As a threshold matter, HUD challenges Yesler's standing to bring this action. Ordinarily, a plaintiff must establish three elements to have standing. First, the plaintiff must point to a concrete injury which the plaintiff personally has suffered or with which it is imminently threatened (an "injury in fact"). Lujan v. Defenders of Wildlife, --- U.S. ----, ----, 112 S.Ct. 2130, 2136, 119 L.Ed.2d 351 (1992). Second, the plaintiff must show that the alleged injury is "fairly traceable" to the defendant's action. Id. Third, the plaintiff must demonstrate that a favorable decision is likely to redress that injury. Id. When a plaintiff challenges an agency action under the APA, it also must show that the interests it seeks to protect are "arguably within the zone of interests to be protected" by the statute in question. Association of Data Processing Service Orgs., Inc. v. Camp, 397 U.S. 150, 153, 90 S.Ct. 827, 829, 25 L.Ed.2d 184 (1970). We conclude that Yesler satisfies all of these requirements.

Yesler asserts that it was injured when HUD, without following notice and comment rulemaking procedures, determined that Washington PHAs can dispense with grievance hearings in crime-related evictions. There is no question that a "procedural injury" can constitute an injury in fact for the purpose of establishing standing. See Defenders, --- U.S. at ---- n. 7, 112 S.Ct. at 2142 n. 7; Dellums v. Smith, 797 F.2d 817, 821 (9th Cir.1986). However, not every procedural injury will do. To have standing, a plaintiff must be seeking "to enforce a procedural requirement the disregard of which could impair a separate concrete interest." Defenders, --- U.S. at ----, 112 S.Ct. at 2142; see also Salmon River Concerned Citizens v. Robertson, 32 F.3d 1346, ---- (9th Cir.1994). Thus the Court opined in Defenders that someone living next door to the site of a proposed federally licensed dam would have standing to challenge the licensing agency's failure to prepare an environmental impact statement, whereas someone living across the country from the proposed dam would not have standing. Id. at ----, 112 S.Ct. at 2142 n. 7; see also Pacific Northwest Generating Co-op v. Brown, 25 F.3d 1443, 1449 (9th Cir.1994) (plaintiffs whose way of conducting business may be affected by agencies' failures to comply with Endangered Species Act "can be compared to the person living next to the proposed dam"); City of Davis v. Coleman, 521 F.2d 661, 670-71 (9th Cir.1975) ("The procedural injury implicit in agency failure to prepare an EIS--the creation of a risk that serious environmental impact will be overlooked--is itself a sufficient 'injury in fact' to support standing, provided this injury is alleged by a plaintiff having a sufficient geographical nexus to the site of the challenged project.").

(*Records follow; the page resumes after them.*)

(* ===== verification/RcFd.v ===== *)
(** The file-descriptor table: src/lib/racccoon-libc/src/rc_posix.c, its first part,
    and the state every function of the POSIX layer runs on.

    [posix K] is that state: the kernel's [world], [errno], the static arrays of
    rc_posix.c.  A system call or a call into rc_fs.c runs on the world alone
    ([sys]). *)
From S2P Require Import Prelude CMonad CBuffer Kernel RcFs.

(** include/errno.h *)
Definition EPERM : Z := 1.
Definition ENOENT : Z := 2.
Definition EINTR : Z := 4.
Definition EIO : Z := 5.
Definition E2BIG : Z := 7.
Definition ENOEXEC : Z := 8.
Definition EBADF : Z := 9.
Definition ECHILD : Z := 10.
Definition EAGAIN : Z := 11.
Definition ENOMEM : Z := 12.
Definition EACCES : Z := 13.
Definition EFAULT : Z := 14.
Definition EBUSY : Z := 16.
Definition EEXIST : Z := 17.
Definition EXDEV : Z := 18.
Definition ENODEV : Z := 19.
Definition ENOTDIR : Z := 20.
Definition EISDIR : Z := 21.
Definition EINVAL : Z := 22.
Definition ENFILE : Z := 23.
Definition EMFILE : Z := 24.
Definition ENOTTY : Z := 25.
Definition ENOSPC : Z := 28.
Definition ESPIPE : Z := 29.
Definition EROFS : Z := 30.
Definition EPIPE : Z := 32.
Definition ERANGE : Z := 34.
Definition ENAMETOOLONG : Z := 36.
Definition ENOSYS : Z := 38.
Definition ENOTEMPTY : Z := 39.
Definition ELOOP : Z := 40.
Definition ESRCH : Z := 3.
Definition ENOTSOCK : Z := 88.
Definition EPROTONOSUPPORT : Z := 93.
Definition EOPNOTSUPP : Z := 95.
Definition EAFNOSUPPORT : Z := 97.
Definition EADDRINUSE : Z := 98.
Definition ECONNRESET : Z := 104.
Definition ENOTCONN : Z := 107.
Definition ETIMEDOUT : Z := 110.
Definition ECONNREFUSED : Z := 111.
Definition EILSEQ : Z := 84.
Definition ENOTSUP : Z := EOPNOTSUPP.

(** include/fcntl.h *)
Definition O_WRONLY : Z := 1.
Definition O_RDWR : Z := 2.
Definition O_CREAT : Z := 64.
Definition O_EXCL : Z := 128.
Definition O_TRUNC : Z := 512.
Definition O_APPEND : Z := 1024.
Definition O_DIRECTORY : Z := 65536.
Definition AT_FDCWD : Z := -100.
Definition AT_REMOVEDIR : Z := 512.
Definition F_DUPFD : Z := 0.
Definition F_GETFL : Z := 3.
Definition F_GETLK : Z := 5.
Definition F_UNLCK : Z := 2.

(** include/unistd.h *)
Definition SEEK_SET : Z := 0.
Definition SEEK_CUR : Z := 1.
Definition SEEK_END : Z := 2.

(** [enum { K_FREE = 0, K_CONSOLE, K_FILE, K_NET }] *)
Inductive kind := K_FREE | K_CONSOLE | K_FILE | K_NET.
#[export] Instance kind_eq_dec : EqDecision kind.
Proof. solve_decision. Defined.

Record fdent := Fdent {
  fd_kind : kind;
  fd_flags : Z;
  fd_off : Z;
  fd_path : bytes;
}.
#[export] Instance fdent_eq_dec : EqDecision fdent.
Proof. solve_decision. Defined.

Definition FD_MAX : Z := 64.

Record posix (K : Type) := Posix {
  world : K;
  errno : Z;
  fdtab : list fdent;
  fdtab_inited : bool;
  tmp_counter : Z;       (* rc_tmp_seed's counter *)
}.
Arguments Posix {K}.
Arguments world {K}.
Arguments errno {K}.
Arguments fdtab {K}.
Arguments fdtab_inited {K}.
Arguments tmp_counter {K}.

(** The program's state when it starts: every descriptor zeroed. *)
Definition fd_zero : fdent := Fdent K_FREE 0 0 [].
Definition posix_start {K} (w : K) : posix K := Posix w 0 (replicate 64 fd_zero) false 0.

Section fd.
Context {K : Type} `{!Kernel K}.

Definition set_world (w : K) (p : posix K) : posix K :=
  Posix w (errno p) (fdtab p) (fdtab_inited p) (tmp_counter p).
Definition set_errno_ (e : Z) (p : posix K) : posix K :=
  Posix (world p) e (fdtab p) (fdtab_inited p) (tmp_counter p).
Definition set_fdtab (t : list fdent) (p : posix K) : posix K :=
  Posix (world p) (errno p) t (fdtab_inited p) (tmp_counter p).
Definition set_inited (b : bool) (p : posix K) : posix K :=
  Posix (world p) (errno p) (fdtab p) b (tmp_counter p).
Definition set_counter (n : Z) (p : posix K) : posix K :=
  Posix (world p) (errno p) (fdtab p) (fdtab_inited p) n.

Program Definition world_lens : lens (posix K) K := Lens _ _ world set_world _ _ _.
Next Obligation. done. Qed.
Next Obligation. by intros []. Qed.
Next Obligation. done. Qed.

Definition sys {A} (c : M K A) : M (posix K) A := zoom world_lens c.

Definition set_errno (e : Z) : M (posix K) unit := modify (set_errno_ e).
(** [errno = e; return -1;] *)
Definition fail (e : Z) : M (posix K) Z := set_errno e ;; ret (-1).

(** [fdtab[fd]] and [fdtab[fd] = e] *)
Definition fd_load (fd : Z) : M (posix K) fdent := p <- get ;; of_option (idx (fdtab p) fd).
Definition fd_store (fd : Z) (e : fdent) : M (posix K) unit :=
  p <- get ;; t <- of_option (upd (fdtab p) fd e) ;; put (set_fdtab t p).

Definition with_kind (k : kind) (e : fdent) : fdent := Fdent k (fd_flags e) (fd_off e) (fd_path e).
Definition with_flags (f : Z) (e : fdent) : fdent := Fdent (fd_kind e) f (fd_off e) (fd_path e).
Definition with_off (o : Z) (e : fdent) : fdent := Fdent (fd_kind e) (fd_flags e) o (fd_path e).

Definition fd_set_kind (k : kind) (fd : Z) : M (posix K) unit :=
  e <- fd_load fd ;; fd_store fd (with_kind k e).
Definition fd_set_off (fd off : Z) : M (posix K) unit :=
  e <- fd_load fd ;; fd_store fd (with_off off e).
Definition fd_set_flags (fd flags : Z) : M (posix K) unit :=
  e <- fd_load fd ;; fd_store fd (with_flags flags e).

Definition fd_init : M (posix K) unit :=
  p <- get ;;
  if fdtab_inited p then ret tt
  else
    fd_set_kind K_CONSOLE 2 ;; fd_set_kind K_CONSOLE 1 ;; fd_set_kind K_CONSOLE 0 ;;
    modify (set_inited true).

Definition fd_alloc : M (posix K) Z :=
  fd_init ;;
  loop (λ i,
    if i <? FD_MAX then
      e <- fd_load i ;;
      if decide (fd_kind e = K_FREE) then ret (Break i) else ret (Continue (i + 1))
    else r <- fail EMFILE ;; ret (Break r)) 3.

(** [fd < 0 || fd >= FD_MAX || fdtab[fd].kind == K_FREE] is [None]. *)
Definition fd_open (fd : Z) : M (posix K) (option fdent) :=
  if (fd <? 0) || (FD_MAX <=? fd) then ret None
  else e <- fd_load fd ;; ret (if decide (fd_kind e = K_FREE) then None else Some e).

(** [fd < 0 || fd >= FD_MAX || fdtab[fd].kind != k] is [None]. *)
Definition fd_of_kind (k : kind) (fd : Z) : M (posix K) (option fdent) :=
  if (fd <? 0) || (FD_MAX <=? fd) then ret None
  else e <- fd_load fd ;; ret (if decide (fd_kind e = k) then Some e else None).

Definition __rc_fd_new_net (dir : bytes) (flags : Z) : M (posix K) Z :=
  fd <- fd_alloc ;;
  if fd <? 0 then ret (-1)
  else fd_store fd (Fdent K_NET flags 0 (takeZ 127 dir)) ;; ret fd.

(** The conversation directory, if [fd] is a socket; flags and port stay in the
    table. *)
Definition __rc_fd_net_dir (fd : Z) : M (posix K) (option fdent) :=
  fd_init ;; fd_of_kind K_NET fd.
End fd.

(** * Lemmas *)

Section lemmas.
Context {K : Type} `{!Kernel K}.
Implicit Types (p : posix K) (e : fdent).

(** The table is set up: what every call does first. *)
Definition ready p : Prop := zlen (fdtab p) = FD_MAX ∧ fdtab_inited p = true.

Lemma sys_run {A} (c : M K A) a w p : c (world p) = Ret a w → sys c p = Ret a (set_world w p).
Proof. intros E. unfold sys, zoom. simpl. by rewrite E. Qed.

Lemma fd_load_run p fd e : idx (fdtab p) fd = Some e → fd_load fd p = Ret e p.
Proof. intros E. unfold fd_load, bind, get. by rewrite E. Qed.

Lemma fd_store_run p fd e : 0 ≤ fd < zlen (fdtab p) →
  fd_store fd e p = Ret tt (set_fdtab (<[Z.to_nat fd := e]> (fdtab p)) p).
Proof. intros Hr. unfold fd_store, bind, get. by rewrite upd_Some. Qed.

Lemma fd_init_run p : fdtab_inited p = true → fd_init p = Ret tt p.
Proof. intros E. unfold fd_init, bind, get. by rewrite E. Qed.

Lemma fd_set_off_run p fd e off : idx (fdtab p) fd = Some e →
  fd_set_off fd off p = Ret tt (set_fdtab (<[Z.to_nat fd := with_off off e]> (fdtab p)) p).
Proof.
  intros E. unfold fd_set_off. rewrite (bind_run _ _ _ _ _ (fd_load_run _ _ _ E)).
  apply fd_store_run. by apply idx_Some_range in E.
Qed.

Lemma fd_set_kind_run p fd e k : idx (fdtab p) fd = Some e →
  fd_set_kind k fd p = Ret tt (set_fdtab (<[Z.to_nat fd := with_kind k e]> (fdtab p)) p).
Proof.
  intros E. unfold fd_set_kind. rewrite (bind_run _ _ _ _ _ (fd_load_run _ _ _ E)).
  apply fd_store_run. by apply idx_Some_range in E.
Qed.

Lemma fd_open_run p fd e : ready p → idx (fdtab p) fd = Some e → fd_kind e ≠ K_FREE →
  fd_open fd p = Ret (Some e) p.
Proof.
  intros [Hl _] E Hk. pose proof (idx_Some_range _ _ _ E). unfold fd_open.
  replace ((fd <? 0) || (FD_MAX <=? fd)) with false by lia.
  rewrite (bind_run _ _ _ _ _ (fd_load_run _ _ _ E)). by rewrite decide_False.
Qed.

Lemma fd_of_kind_run p fd e k : ready p → idx (fdtab p) fd = Some e → fd_kind e = k →
  fd_of_kind k fd p = Ret (Some e) p.
Proof.
  intros [Hl _] E Hk. pose proof (idx_Some_range _ _ _ E). unfold fd_of_kind.
  replace ((fd <? 0) || (FD_MAX <=? fd)) with false by lia.
  rewrite (bind_run _ _ _ _ _ (fd_load_run _ _ _ E)). by rewrite decide_True.
Qed.

(** A descriptor that is not open. *)
Definition closed p (fd : Z) : Prop :=
  fd < 0 ∨ FD_MAX ≤ fd ∨ ∃ e, idx (fdtab p) fd = Some e ∧ fd_kind e = K_FREE.

Lemma fd_open_closed p fd : closed p fd → fd_open fd p = Ret None p.
Proof.
  intros H. unfold fd_open. destruct ((fd <? 0) || (FD_MAX <=? fd)) eqn:Hr; [done|].
  destruct H as [?|[?|(e & E & Hk)]]; [lia..|].
  rewrite (bind_run _ _ _ _ _ (fd_load_run _ _ _ E)). by rewrite decide_True.
Qed.

(** Setting the table up, from the zeroed statics. *)
Lemma fd_init_start (w : K) :
  ∃ p, fd_init (posix_start w) = Ret tt p ∧ ready p ∧ world p = w ∧ errno p = 0 ∧
    ∀ fd, 0 ≤ fd < FD_MAX → idx (fdtab p) fd = Some (if fd <? 3 then with_kind K_CONSOLE fd_zero else fd_zero).
Proof.
  eexists. split; [reflexivity|]. split; [done|]. split; [done|]. split; [done|].
  intros fd Hfd. unfold FD_MAX in Hfd.
  assert (Forall (λ n : nat, idx (replicate 3 (with_kind K_CONSOLE fd_zero) ++ replicate 61 fd_zero) (Z.of_nat n) =
    Some (if Z.of_nat n <? 3 then with_kind K_CONSOLE fd_zero else fd_zero)) (seq 0 64)) as HF
    by (by repeat constructor).
  rewrite Forall_forall in HF. specialize (HF (Z.to_nat fd)). rewrite Z2Nat.id in HF by lia.
  apply HF. apply elem_of_seq. lia.
Qed.

(** fd_alloc: the lowest free descriptor above the console ones. *)
Lemma fd_alloc_run p : ready p →
  ∃ fd, fd_alloc p = Ret fd (if fd <? 0 then set_errno_ EMFILE p else p) ∧
    ((3 ≤ fd < FD_MAX ∧ (∃ e, idx (fdtab p) fd = Some e ∧ fd_kind e = K_FREE) ∧
      ∀ j e, 3 ≤ j < fd → idx (fdtab p) j = Some e → fd_kind e ≠ K_FREE) ∨
     (fd = -1 ∧ ∀ j e, 3 ≤ j → idx (fdtab p) j = Some e → fd_kind e ≠ K_FREE)).
Proof.
  intros Hp. set (post := λ fd (p' : posix K), p' = (if fd <? 0 then set_errno_ EMFILE p else p) ∧
    ((3 ≤ fd < FD_MAX ∧ (∃ e, idx (fdtab p) fd = Some e ∧ fd_kind e = K_FREE) ∧
      ∀ j e, 3 ≤ j < fd → idx (fdtab p) j = Some e → fd_kind e ≠ K_FREE) ∨
     (fd = -1 ∧ ∀ j e, 3 ≤ j → idx (fdtab p) j = Some e → fd_kind e ≠ K_FREE))).
  assert (wp fd_alloc post p) as Hw.
  - unfold fd_alloc. apply wp_bind. wp_eq (fd_init_run p (proj2 Hp)).
    destruct Hp as [Hl _]. apply (wp_loop _ (λ i p', p' = p ∧ 3 ≤ i ≤ FD_MAX ∧
        ∀ j e, 3 ≤ j < i → idx (fdtab p) j = Some e → fd_kind e ≠ K_FREE) (λ i _, FD_MAX - i)).
    + intros i p' (_ & ? & _). unfold FD_MAX in *. lia.
    + intros i p' (-> & Hi & Hno). destruct (Z.ltb_spec i FD_MAX).
      * destruct (idx_is_Some (fdtab p) i) as [e He]; [lia|]. apply wp_bind. wp_eq fd_load_run; [exact He|].
        case_decide as Hk; apply wp_ret.
        -- split; [by replace (i <? 0) with false by lia|]. left. split_and!; [lia|lia|eauto|done].
        -- split; [|lia]. split_and!; [done|lia|lia|]. intros j e' Hj E.
           destruct (decide (j = i)) as [->|]; [congruence|]. apply (Hno j); [lia|done].
      * apply wp_bind. unfold fail, set_errno. apply wp_bind, wp_modify, wp_ret. apply wp_ret.
        split; [done|]. right. split; [done|]. intros j e Hj E.
        pose proof (idx_Some_range _ _ _ E). apply (Hno j); [lia|done].
    + split_and!; try done. intros j e ?. lia.
    + unfold FD_MAX. lia.
  - apply wp_inv in Hw as (fd & p' & E & -> & Hpost). exists fd. split; [exact E|done].
Qed.
End lemmas.

(** [fdtab[fd] = e] on the state *)
Definition fd_upd {K} (fd : Z) (e : fdent) (p : posix K) : posix K :=
  set_fdtab (<[Z.to_nat fd := e]> (fdtab p)) p.

Section upd.
Context {K : Type} `{!Kernel K}.
Implicit Types (p : posix K) (e : fdent).

Lemma fd_upd_id p fd e : idx (fdtab p) fd = Some e → fd_upd fd e p = p.
Proof.
  intros E. unfold fd_upd, set_fdtab. unfold idx in E. case_decide; [done|].
  rewrite list_insert_id by done. by destruct p.
Qed.

Lemma idx_fd_upd p fd e j : 0 ≤ fd < zlen (fdtab p) →
  idx (fdtab (fd_upd fd e p)) j = if decide (j = fd) then Some e else idx (fdtab p) j.
Proof.
  intros Hr. unfold fd_upd. simpl. unfold idx, zlen in *. destruct (decide (j < 0)).
  - by rewrite decide_False by lia.
  - case_decide.
    + subst. apply list_lookup_insert_eq. lia.
    + apply list_lookup_insert_ne. lia.
Qed.

Lemma idx_fd_upd_eq p fd e e' : idx (fdtab p) fd = Some e' → idx (fdtab (fd_upd fd e p)) fd = Some e.
Proof. intros E%idx_Some_range. by rewrite idx_fd_upd, decide_True. Qed.

Lemma fd_upd_upd p fd e1 e2 : fd_upd fd e2 (fd_upd fd e1 p) = fd_upd fd e2 p.
Proof. unfold fd_upd, set_fdtab. simpl. by rewrite list_insert_insert_eq. Qed.

Lemma fd_upd_world p fd e w : fd_upd fd e (set_world w p) = set_world w (fd_upd fd e p).
Proof. done. Qed.

Lemma ready_upd p fd e : ready p → ready (fd_upd fd e p).
Proof. intros [? ?]. split; [|done]. simpl. unfold zlen in *. by rewrite length_insert. Qed.

Lemma set_world_world w w' p : set_world w (set_world w' p) = set_world w p.
Proof. done. Qed.

Lemma set_world_id p : set_world (world p) p = p.
Proof. by destruct p. Qed.
End upd.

Plaintiffs here do not live across the country; they live in Washington in the very housing that HUD's decision affects. As a consequence of HUD's decision, they, personally, now are subject to the threat of eviction for alleged criminal activity without recourse to an informal grievance hearing. The interests protected by the notice and comment rulemaking to which plaintiffs claim they are entitled are concrete and personal. Their geographical nexus to HUD's action is clear.

We also find that the threat to plaintiffs' interests is sufficiently real; it is neither imaginary nor speculative. See Blum v. Yaretsky, 457 U.S. 991, 1000, 102 S.Ct.